Work to complete:
Scan the entries below for the word "global". Copy each line that has it.
*** Opening of Listed records ***
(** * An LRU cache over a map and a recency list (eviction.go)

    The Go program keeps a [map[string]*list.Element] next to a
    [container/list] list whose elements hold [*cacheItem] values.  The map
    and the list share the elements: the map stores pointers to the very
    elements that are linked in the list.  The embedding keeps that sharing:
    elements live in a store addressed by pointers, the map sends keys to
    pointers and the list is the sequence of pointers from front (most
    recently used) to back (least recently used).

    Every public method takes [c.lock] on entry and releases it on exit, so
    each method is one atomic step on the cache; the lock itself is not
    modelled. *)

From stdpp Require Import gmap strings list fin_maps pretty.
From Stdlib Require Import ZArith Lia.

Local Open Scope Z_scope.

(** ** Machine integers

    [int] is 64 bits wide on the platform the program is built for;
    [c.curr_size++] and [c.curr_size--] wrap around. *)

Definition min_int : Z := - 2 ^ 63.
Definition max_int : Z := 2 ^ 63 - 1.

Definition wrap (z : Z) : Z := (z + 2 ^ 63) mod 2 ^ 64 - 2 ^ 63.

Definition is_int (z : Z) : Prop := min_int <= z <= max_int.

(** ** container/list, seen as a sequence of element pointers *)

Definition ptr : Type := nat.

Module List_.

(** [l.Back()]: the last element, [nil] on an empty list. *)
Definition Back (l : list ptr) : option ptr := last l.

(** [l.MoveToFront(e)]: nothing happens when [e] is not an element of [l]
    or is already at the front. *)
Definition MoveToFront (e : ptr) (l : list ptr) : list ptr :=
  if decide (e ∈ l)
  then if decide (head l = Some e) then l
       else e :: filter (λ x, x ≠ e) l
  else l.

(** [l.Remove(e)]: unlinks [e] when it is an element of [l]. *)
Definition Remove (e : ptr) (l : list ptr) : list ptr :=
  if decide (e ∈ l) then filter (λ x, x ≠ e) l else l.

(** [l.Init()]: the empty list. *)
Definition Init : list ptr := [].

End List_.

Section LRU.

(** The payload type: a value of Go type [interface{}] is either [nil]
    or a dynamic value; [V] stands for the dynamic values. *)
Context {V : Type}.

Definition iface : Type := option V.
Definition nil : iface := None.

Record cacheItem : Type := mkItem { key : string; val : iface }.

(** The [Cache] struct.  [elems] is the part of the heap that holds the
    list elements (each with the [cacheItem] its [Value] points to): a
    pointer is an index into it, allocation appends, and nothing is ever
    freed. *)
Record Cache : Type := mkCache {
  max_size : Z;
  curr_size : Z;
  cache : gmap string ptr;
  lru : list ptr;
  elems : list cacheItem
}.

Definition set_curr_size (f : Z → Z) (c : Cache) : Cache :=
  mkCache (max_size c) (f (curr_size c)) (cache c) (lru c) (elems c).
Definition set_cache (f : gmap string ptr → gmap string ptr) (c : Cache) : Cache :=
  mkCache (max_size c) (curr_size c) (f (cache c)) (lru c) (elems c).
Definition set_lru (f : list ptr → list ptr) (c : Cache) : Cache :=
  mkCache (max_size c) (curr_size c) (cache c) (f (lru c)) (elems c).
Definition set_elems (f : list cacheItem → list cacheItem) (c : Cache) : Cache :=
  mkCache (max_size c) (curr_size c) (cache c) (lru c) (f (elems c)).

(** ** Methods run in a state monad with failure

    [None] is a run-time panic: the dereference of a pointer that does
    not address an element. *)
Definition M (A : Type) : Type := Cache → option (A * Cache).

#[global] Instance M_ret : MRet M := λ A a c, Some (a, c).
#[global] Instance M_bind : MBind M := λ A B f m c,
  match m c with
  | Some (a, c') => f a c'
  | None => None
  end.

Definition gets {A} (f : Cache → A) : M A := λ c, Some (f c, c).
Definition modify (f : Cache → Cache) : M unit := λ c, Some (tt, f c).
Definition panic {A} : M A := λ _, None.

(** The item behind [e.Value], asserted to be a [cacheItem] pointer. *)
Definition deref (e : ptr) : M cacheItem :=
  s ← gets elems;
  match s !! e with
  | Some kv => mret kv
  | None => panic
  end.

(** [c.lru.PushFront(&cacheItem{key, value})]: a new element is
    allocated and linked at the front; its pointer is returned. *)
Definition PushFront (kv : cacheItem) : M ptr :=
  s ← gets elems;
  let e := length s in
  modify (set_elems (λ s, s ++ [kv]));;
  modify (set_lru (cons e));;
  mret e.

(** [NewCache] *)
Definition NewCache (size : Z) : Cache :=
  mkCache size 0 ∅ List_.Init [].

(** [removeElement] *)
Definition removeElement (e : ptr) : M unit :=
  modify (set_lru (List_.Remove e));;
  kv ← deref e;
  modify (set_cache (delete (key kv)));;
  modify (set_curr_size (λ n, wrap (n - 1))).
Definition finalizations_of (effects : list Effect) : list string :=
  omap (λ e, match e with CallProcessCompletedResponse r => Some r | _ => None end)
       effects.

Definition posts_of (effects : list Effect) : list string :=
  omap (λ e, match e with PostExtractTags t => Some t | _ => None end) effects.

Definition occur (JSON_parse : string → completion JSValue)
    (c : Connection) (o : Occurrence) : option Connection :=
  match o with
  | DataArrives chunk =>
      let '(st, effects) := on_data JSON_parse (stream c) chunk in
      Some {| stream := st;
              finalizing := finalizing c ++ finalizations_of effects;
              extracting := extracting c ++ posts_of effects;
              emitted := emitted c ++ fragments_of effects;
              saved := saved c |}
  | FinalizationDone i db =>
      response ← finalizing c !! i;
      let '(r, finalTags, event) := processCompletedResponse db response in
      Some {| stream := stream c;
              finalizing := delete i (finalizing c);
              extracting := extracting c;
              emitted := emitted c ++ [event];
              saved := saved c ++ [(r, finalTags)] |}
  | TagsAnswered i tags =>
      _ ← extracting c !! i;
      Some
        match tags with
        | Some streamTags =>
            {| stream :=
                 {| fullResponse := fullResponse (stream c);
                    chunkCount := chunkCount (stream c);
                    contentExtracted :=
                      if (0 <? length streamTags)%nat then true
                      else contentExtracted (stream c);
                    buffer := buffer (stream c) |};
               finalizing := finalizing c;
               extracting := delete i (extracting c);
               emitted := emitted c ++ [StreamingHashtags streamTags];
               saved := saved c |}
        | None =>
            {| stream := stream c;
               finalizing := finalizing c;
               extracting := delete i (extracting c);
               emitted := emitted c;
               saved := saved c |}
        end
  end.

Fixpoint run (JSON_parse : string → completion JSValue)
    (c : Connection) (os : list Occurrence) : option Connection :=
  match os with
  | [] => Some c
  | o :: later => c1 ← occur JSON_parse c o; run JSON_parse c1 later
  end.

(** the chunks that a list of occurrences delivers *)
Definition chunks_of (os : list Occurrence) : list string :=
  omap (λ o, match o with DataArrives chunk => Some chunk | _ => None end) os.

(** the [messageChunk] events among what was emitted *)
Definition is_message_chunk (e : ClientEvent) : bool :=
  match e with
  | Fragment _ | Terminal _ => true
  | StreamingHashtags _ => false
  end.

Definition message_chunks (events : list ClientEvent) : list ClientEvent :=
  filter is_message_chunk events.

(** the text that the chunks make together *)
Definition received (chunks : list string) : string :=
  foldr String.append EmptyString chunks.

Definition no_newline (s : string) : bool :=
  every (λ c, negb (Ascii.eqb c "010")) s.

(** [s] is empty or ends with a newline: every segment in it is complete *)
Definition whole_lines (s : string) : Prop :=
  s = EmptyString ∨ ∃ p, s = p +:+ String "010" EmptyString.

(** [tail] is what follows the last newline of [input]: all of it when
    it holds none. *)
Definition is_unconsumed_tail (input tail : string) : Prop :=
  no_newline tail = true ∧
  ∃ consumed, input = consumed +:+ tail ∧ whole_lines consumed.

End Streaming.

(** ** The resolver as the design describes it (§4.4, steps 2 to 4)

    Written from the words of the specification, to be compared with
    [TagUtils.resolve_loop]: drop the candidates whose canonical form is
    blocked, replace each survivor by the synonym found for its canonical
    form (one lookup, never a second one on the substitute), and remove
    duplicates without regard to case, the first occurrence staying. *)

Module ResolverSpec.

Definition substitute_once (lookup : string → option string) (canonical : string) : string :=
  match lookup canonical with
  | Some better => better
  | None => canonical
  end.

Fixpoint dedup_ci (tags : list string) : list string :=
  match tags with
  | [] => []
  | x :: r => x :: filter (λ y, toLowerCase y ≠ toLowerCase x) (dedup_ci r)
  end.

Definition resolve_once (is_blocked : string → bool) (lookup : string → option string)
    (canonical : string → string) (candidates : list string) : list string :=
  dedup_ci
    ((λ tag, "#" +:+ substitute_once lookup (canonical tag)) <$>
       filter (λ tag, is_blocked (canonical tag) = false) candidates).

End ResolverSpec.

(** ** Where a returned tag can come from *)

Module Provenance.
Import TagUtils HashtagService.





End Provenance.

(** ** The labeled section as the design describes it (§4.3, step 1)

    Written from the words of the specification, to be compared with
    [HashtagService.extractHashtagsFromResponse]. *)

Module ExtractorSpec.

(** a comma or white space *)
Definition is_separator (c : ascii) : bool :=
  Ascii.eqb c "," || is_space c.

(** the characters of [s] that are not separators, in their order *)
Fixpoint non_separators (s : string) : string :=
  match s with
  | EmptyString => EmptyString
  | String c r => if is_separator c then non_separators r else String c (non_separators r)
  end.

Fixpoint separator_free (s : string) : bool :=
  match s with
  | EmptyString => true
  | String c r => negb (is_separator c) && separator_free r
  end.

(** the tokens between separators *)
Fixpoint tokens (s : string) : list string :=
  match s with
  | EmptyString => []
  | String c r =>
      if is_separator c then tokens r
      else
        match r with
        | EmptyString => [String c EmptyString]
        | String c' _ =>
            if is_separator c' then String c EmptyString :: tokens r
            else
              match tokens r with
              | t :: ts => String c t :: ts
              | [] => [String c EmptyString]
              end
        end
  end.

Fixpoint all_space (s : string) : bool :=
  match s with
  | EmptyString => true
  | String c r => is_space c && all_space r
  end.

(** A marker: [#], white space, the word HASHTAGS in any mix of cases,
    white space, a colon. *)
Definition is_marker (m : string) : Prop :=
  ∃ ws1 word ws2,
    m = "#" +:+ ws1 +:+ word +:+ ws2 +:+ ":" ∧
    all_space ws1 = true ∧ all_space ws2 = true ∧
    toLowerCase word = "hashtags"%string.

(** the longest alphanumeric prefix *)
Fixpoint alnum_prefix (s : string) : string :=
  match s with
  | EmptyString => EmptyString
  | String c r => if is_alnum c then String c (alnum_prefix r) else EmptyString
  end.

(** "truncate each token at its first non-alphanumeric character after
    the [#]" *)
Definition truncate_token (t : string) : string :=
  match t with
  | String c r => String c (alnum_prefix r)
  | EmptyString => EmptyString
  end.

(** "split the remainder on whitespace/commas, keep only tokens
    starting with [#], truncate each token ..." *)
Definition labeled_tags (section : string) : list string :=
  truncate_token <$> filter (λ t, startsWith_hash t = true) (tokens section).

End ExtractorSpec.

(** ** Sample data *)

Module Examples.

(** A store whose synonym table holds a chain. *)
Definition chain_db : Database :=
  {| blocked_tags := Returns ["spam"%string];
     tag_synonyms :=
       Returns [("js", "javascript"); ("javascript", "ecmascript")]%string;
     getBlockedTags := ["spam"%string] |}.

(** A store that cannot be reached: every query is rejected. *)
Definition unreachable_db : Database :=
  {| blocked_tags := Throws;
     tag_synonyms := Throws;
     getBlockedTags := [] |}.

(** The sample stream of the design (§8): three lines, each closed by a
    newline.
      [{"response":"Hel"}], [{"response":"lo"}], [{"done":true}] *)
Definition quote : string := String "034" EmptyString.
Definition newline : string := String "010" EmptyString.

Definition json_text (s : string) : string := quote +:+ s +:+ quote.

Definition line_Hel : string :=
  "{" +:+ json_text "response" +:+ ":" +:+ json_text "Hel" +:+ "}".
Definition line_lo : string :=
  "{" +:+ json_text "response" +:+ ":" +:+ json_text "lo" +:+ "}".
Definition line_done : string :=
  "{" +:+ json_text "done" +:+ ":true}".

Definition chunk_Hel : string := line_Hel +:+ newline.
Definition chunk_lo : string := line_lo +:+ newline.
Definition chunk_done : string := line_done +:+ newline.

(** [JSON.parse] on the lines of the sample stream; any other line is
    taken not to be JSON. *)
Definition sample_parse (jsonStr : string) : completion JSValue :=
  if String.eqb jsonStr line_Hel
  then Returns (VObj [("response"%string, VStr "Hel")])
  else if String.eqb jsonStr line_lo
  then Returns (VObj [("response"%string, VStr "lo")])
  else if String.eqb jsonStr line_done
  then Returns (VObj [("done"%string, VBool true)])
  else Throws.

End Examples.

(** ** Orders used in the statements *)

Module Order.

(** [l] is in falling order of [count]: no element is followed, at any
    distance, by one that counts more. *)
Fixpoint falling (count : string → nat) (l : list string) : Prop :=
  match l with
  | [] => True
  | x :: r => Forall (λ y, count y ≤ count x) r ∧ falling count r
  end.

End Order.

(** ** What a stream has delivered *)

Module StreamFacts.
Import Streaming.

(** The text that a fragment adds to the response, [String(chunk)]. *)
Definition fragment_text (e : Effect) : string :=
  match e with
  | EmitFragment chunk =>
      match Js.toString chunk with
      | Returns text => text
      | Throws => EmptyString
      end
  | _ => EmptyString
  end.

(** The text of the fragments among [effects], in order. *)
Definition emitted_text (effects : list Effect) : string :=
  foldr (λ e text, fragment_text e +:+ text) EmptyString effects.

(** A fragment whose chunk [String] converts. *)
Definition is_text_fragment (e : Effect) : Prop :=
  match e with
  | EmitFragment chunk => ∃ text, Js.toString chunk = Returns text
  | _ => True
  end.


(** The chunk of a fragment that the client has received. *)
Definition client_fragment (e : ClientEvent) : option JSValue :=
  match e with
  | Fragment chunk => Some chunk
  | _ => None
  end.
*** Close of Listed records ***
Output:
#[global] Instance M_ret : MRet M := λ A a c, Some (a, c).
#[global] Instance M_bind : MBind M := λ A B f m c,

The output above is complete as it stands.